▶ [REQUIRED ACTION] Without changing a single character, copy every record below.

▶ [MATERIAL SHOWN]
(** [TargetPool.Close]: the first loop of the deferred errors. *)
Fixpoint closeTargets (ts : list (option Target)) (w : conns) (closeErr : option error)
    : option error * conns :=
  match ts with
  | [] => (closeErr, w)
  | Some {| t_Conn := Some c |} :: ts' =>
      closeTargets ts' {| opened := opened w; live := live w ∖ {[c]} |}
        (errors_Join closeErr (conn_Close c))
  | _ :: ts' => closeTargets ts' w closeErr
  end.

Definition TargetPool_Close (p : option TargetPool) (w : conns) : option error * conns :=
  match p with
  | None => (None, w)
  | Some p => closeTargets (tp_targets p) w None
  end.

Definition TargetPools_Close (p : option TargetPools) (w : conns) : option error * conns :=
  match p with
  | None => (None, w)
  | Some p =>
      let '(e1, w) := TargetPool_Close (Primary p) w in
      let '(e2, w) := TargetPool_Close (Shadow p) w in
      (errors_Join e1 e2, w)
  end.

Fixpoint newTargetPool_loop (i : Z) (ts : list GRPCTarget) (cfg : poolConfig) (p : TargetPool)
    (w : conns) : res TargetPool * conns :=
  match ts with
  | [] => (Ok p, w)
  | targetCfg :: ts' =>
      match newTarget i targetCfg cfg w with
      | (Err e, w) => let '(_, w) := TargetPool_Close (Some p) w in (Err e, w)
      | (Ok target, w) =>
          newTargetPool_loop (i + 1) ts' cfg
            {| tp_targets := (tp_targets p ++ [Some target])%list;
               tp_mode := tp_mode p; tp_next := tp_next p |} w
      end
  end.

Definition newTargetPool (ts : list GRPCTarget) (mode : string) (cfg : poolConfig) (w : conns)
    : res TargetPool * conns :=
  newTargetPool_loop 0 ts cfg {| tp_targets := []; tp_mode := mode; tp_next := 0 |} w.

Definition NewTargetPools (cfg : poolConfig) (w : conns) : res TargetPools * conns :=
  if decide (pc_Protocol cfg = ProtocolName) then
    match newTargetPool (pc_PrimaryGRPCTargets cfg) (pc_PrimaryGRPCSelectionMode cfg) cfg w with
    | (Err e, w) => (Err (errors_Wrap ("primary gRPC targets: " +:+ Error e) e), w)
    | (Ok primary, w) =>
        match newTargetPool (pc_ShadowGRPCTargets cfg) (pc_ShadowGRPCSelectionMode cfg) cfg w with
        | (Err e, w) =>
            let '(_, w) := TargetPool_Close (Some primary) w in
            (Err (errors_Wrap ("shadow gRPC targets: " +:+ Error e) e), w)
        | (Ok shadow, w) => (Ok {| Primary := Some primary; Shadow := Some shadow |}, w)
        end
    end
  else (Ok {| Primary := None; Shadow := None |}, w).
End build.

(** ** Selection *)

Section pick.
Context `{NetIP}.

Record RequestInfo := {
  ri_FullMethod : string;
  ri_Service : string;
  ri_Method : string;
  ri_PeerAddr : string;
  ri_PeerIP : option IP
}.

Definition parsePeerIP (peerAddr : string) : option IP :=
  let trimmed := TrimSpace peerAddr in
  if decide (trimmed = "") then None
  else match SplitHostPort trimmed with
       | Err _ => ParseIP trimmed
       | Ok (host, _) => ParseIP host
       end.

(** [fnv.New64a], [Write], [Sum64] of the standard library. *)
Definition fnv64a_step (hash : Z) (c : ascii) : Z := u64 (Z.lxor hash (code c) * 1099511628211).
Definition fnv64a (s : string) : Z := foldl fnv64a_step 14695981039346656037 (chars s).

(** [p.targets[i]] *)
Definition targetAt (p : TargetPool) (i : Z) : option Target :=
  default None (tp_targets p !! Z.to_nat i).

Definition pickRoundRobin (p : TargetPool) : option Target * TargetPool :=
  let next := u64 (tp_next p + 1) in
  let index := u64 (next - 1) in
  (targetAt p (index mod Z.of_nat (length (tp_targets p))),
   {| tp_targets := tp_targets p; tp_mode := tp_mode p; tp_next := next |}).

▶ [EXERCISE RESULT]
(** [TargetPool.Close]: the first loop of the deferred errors. *)
Fixpoint closeTargets (ts : list (option Target)) (w : conns) (closeErr : option error)
    : option error * conns :=
  match ts with
  | [] => (closeErr, w)
  | Some {| t_Conn := Some c |} :: ts' =>
      closeTargets ts' {| opened := opened w; live := live w ∖ {[c]} |}
        (errors_Join closeErr (conn_Close c))
  | _ :: ts' => closeTargets ts' w closeErr
  end.

Definition TargetPool_Close (p : option TargetPool) (w : conns) : option error * conns :=
  match p with
  | None => (None, w)
  | Some p => closeTargets (tp_targets p) w None
  end.

Definition TargetPools_Close (p : option TargetPools) (w : conns) : option error * conns :=
  match p with
  | None => (None, w)
  | Some p =>
      let '(e1, w) := TargetPool_Close (Primary p) w in
      let '(e2, w) := TargetPool_Close (Shadow p) w in
      (errors_Join e1 e2, w)
  end.

Fixpoint newTargetPool_loop (i : Z) (ts : list GRPCTarget) (cfg : poolConfig) (p : TargetPool)
    (w : conns) : res TargetPool * conns :=
  match ts with
  | [] => (Ok p, w)
  | targetCfg :: ts' =>
      match newTarget i targetCfg cfg w with
      | (Err e, w) => let '(_, w) := TargetPool_Close (Some p) w in (Err e, w)
      | (Ok target, w) =>
          newTargetPool_loop (i + 1) ts' cfg
            {| tp_targets := (tp_targets p ++ [Some target])%list;
               tp_mode := tp_mode p; tp_next := tp_next p |} w
      end
  end.

Definition newTargetPool (ts : list GRPCTarget) (mode : string) (cfg : poolConfig) (w : conns)
    : res TargetPool * conns :=
  newTargetPool_loop 0 ts cfg {| tp_targets := []; tp_mode := mode; tp_next := 0 |} w.

Definition NewTargetPools (cfg : poolConfig) (w : conns) : res TargetPools * conns :=
  if decide (pc_Protocol cfg = ProtocolName) then
    match newTargetPool (pc_PrimaryGRPCTargets cfg) (pc_PrimaryGRPCSelectionMode cfg) cfg w with
    | (Err e, w) => (Err (errors_Wrap ("primary gRPC targets: " +:+ Error e) e), w)
    | (Ok primary, w) =>
        match newTargetPool (pc_ShadowGRPCTargets cfg) (pc_ShadowGRPCSelectionMode cfg) cfg w with
        | (Err e, w) =>
            let '(_, w) := TargetPool_Close (Some primary) w in
            (Err (errors_Wrap ("shadow gRPC targets: " +:+ Error e) e), w)
        | (Ok shadow, w) => (Ok {| Primary := Some primary; Shadow := Some shadow |}, w)
        end
    end
  else (Ok {| Primary := None; Shadow := None |}, w).
End build.

(** ** Selection *)

Section pick.
Context `{NetIP}.

Record RequestInfo := {
  ri_FullMethod : string;
  ri_Service : string;
  ri_Method : string;
  ri_PeerAddr : string;
  ri_PeerIP : option IP
}.

Definition parsePeerIP (peerAddr : string) : option IP :=
  let trimmed := TrimSpace peerAddr in
  if decide (trimmed = "") then None
  else match SplitHostPort trimmed with
       | Err _ => ParseIP trimmed
       | Ok (host, _) => ParseIP host
       end.

(** [fnv.New64a], [Write], [Sum64] of the standard library. *)
Definition fnv64a_step (hash : Z) (c : ascii) : Z := u64 (Z.lxor hash (code c) * 1099511628211).
Definition fnv64a (s : string) : Z := foldl fnv64a_step 14695981039346656037 (chars s).

(** [p.targets[i]] *)
Definition targetAt (p : TargetPool) (i : Z) : option Target :=
  default None (tp_targets p !! Z.to_nat i).

Definition pickRoundRobin (p : TargetPool) : option Target * TargetPool :=
  let next := u64 (tp_next p + 1) in
  let index := u64 (next - 1) in
  (targetAt p (index mod Z.of_nat (length (tp_targets p))),
   {| tp_targets := tp_targets p; tp_mode := tp_mode p; tp_next := next |}).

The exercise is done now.